For Parts 2 and 3, a sample size of 20 subjects was necessary to have at least 90% power to reject the null hypothesis that the difference in the serum CTX AUC0–24 hrs between sCT and placebo was less than 0.150 using a one-sided t-test at the 5% significance level using a two-arm cross-over design. The between-subjects common standard deviation was assumed to be 0.11.

No randomization of subjects was performed to Parts 1, 2 or 3 of the study, therefore comparisons between the three parts should be made with care as they may be affected by bias.

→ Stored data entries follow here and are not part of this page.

Lemma destructor_is_guarded_witness :
  (table_outbox_ (this example_torn_down) = None
   ∧ table_inbox_ (this example_torn_down) = None
   ∧ local_n_entries_ (this example_torn_down) = None
   ∧ owned_table_ (this example_torn_down) = None
   ∧ global_tree_ (this example_torn_down) = None)
  ∧ (∀ e, e ∈ events_since example_table example_torn_down →
          ∃ by_ k h, e = Released by_ k h
                     ∧ pointer_of k (this example_table) = Some h)
  ∧ ∀ w, destructor (constructed w) = Return (tt, constructed w).
Proof.
  apply (destructor_is_guarded example_table example_torn_down).
  vm_compute. reflexivity.
Defined.

(** ** The entry counts of a group *)

(** Reading an entry count of a valid rank. *)
Lemma local_n_entries_reads s h counts rank_in v :
  local_n_entries_ (this s) = Some h →
  deref (Some h) (world s) = Ok (h, ObjIntArray counts) →
  0 ≤ rank_in < table_outbox_group_comm_size_ (this s) →
  counts !! Z.to_nat rank_in = Some v →
  local_n_entries rank_in s = Return (v, s).
Proof.
  intros Hp Hd Hrank Hv. unfold_methods. cbn.
  destruct (Z.leb_spec (table_outbox_group_comm_size_ (this s)) rank_in);
    [lia|].
  cbn. rewrite Hp, Hd. cbn.
  destruct (Z.ltb_spec rank_in 0); [lia|].
  rewrite Hv. destruct s. reflexivity.
Qed.

Lemma local_n_entries_own_reads s h tb :
  owned_table_ (this s) = Some h →
  deref (Some h) (world s) = Ok (h, ObjTable tb) →
  local_n_entries_own s = Return (Table.n_entries tb, s).
Proof.
  intros Hp Hd. unfold_methods. cbn. rewrite Hp, Hd. cbn.
  destruct s. reflexivity.
Qed.

(** After [Init], the table reports the gathered values rank by rank. *)
Lemma entry_counts_after_Init t0 w f size rank values s :
  Init_post t0 w f (group_comm size rank) values s →
  length values = size →
  entry_counts size s = Some values.
Proof.
  intros [_ Hsize (h & Hp & Hd) _ _ _ _ _ _] Hlen. cbn in Hsize.
  unfold entry_counts. apply mapM_Some_2.
  apply Forall2_same_length_lookup_2.
  - rewrite length_seqZ. lia.
  - intros j r v [-> Hj]%lookup_seqZ Hv.
    rewrite (local_n_entries_reads s h values (0 + Z.of_nat j) v); try done.
    + lia.
    + by rewrite Z.add_0_l, Nat2Z.id.
Qed.

(** What the all-gather hands back in a group whose members bring
    [values]. *)
Lemma gathered_in_group values rank v :
  values !! rank = Some v →
  gathered (group_comm (length values) rank) v (group_peers values) = values.
Proof.
  intros Hv. unfold gathered. cbn.
  apply list_eq_same_length with (length values).
  - done.
  - by rewrite length_fmap, length_seqZ, Nat2Z.id.
  - intros j x y Hj. rewrite list_lookup_fmap, lookup_seqZ_lt by lia. cbn.
    intros [= <-] Hy. rewrite Z.add_0_l.
    case_bool_decide as Heq.
    + apply Nat2Z.inj in Heq. subst j. congruence.
    + unfold group_peers. rewrite Nat2Z.id, Hy. reflexivity.
Qed.

(** One member of a group whose members all have an arena. *)
Lemma member_Init members rank member :
  Forall (λ m, global_m_file_ m.1 = true) members →
  members !! rank = Some member →
  contribution (Init_process (length members) rank member)
  = Some (Table.n_entries (loaded member))
  ∧ ∃ s,
      (exec (group_peers (group_values members)) []
            (Init_process (length members) rank member)).1
      = Finished (tt, s)
      ∧ Init_post DistributedTable member.1 member.2
                  (group_comm (length members) rank)
                  (group_values members) s.
Proof.
  intros Harena Hm.
  assert (global_m_file_ member.1 = true) as Ha
    by (by eapply (proj1 (Forall_lookup _ _) Harena)).
  unfold Init_process.
  destruct (Init_with_arena DistributedTable member.1 member.2
              (group_comm (length members) rank) Ha) as (k & -> & Hk).
  split; [reflexivity|].
  assert (group_values members !! rank = Some (Table.n_entries (loaded member)))
    as Hv by (unfold group_values; by rewrite list_lookup_fmap, Hm).
  assert (length (group_values members) = length members) as Hlen
    by (unfold group_values; by rewrite length_fmap).
  destruct (Hk (group_values members)) as (s & Hs & Hpost).
  { cbn. by rewrite Nat2Z.id. }
  exists s. split; [|exact Hpost].
  cbn. unfold loaded in Hv. rewrite <- Hlen at 1.
  rewrite (gathered_in_group _ _ _ Hv), Hs. reflexivity.
Qed.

The trapezoidal method was applied for the calculation of AUC0–4 hrs of plasma sCT and relative change in serum CTX after dosing. The relative value of serum CTX was calculated as percentage of the individual pre-dose value within each treatment period. As a post-hoc unplanned analysis, the relative change of serum CTX was determined as 100% minus the relative value of serum CTX. The AUC of plasma sCT, and the time course data of plasma sCT, serum CTX, and relative value of serum CTX were logarithmically transformed to obtain normality and symmetry of variances.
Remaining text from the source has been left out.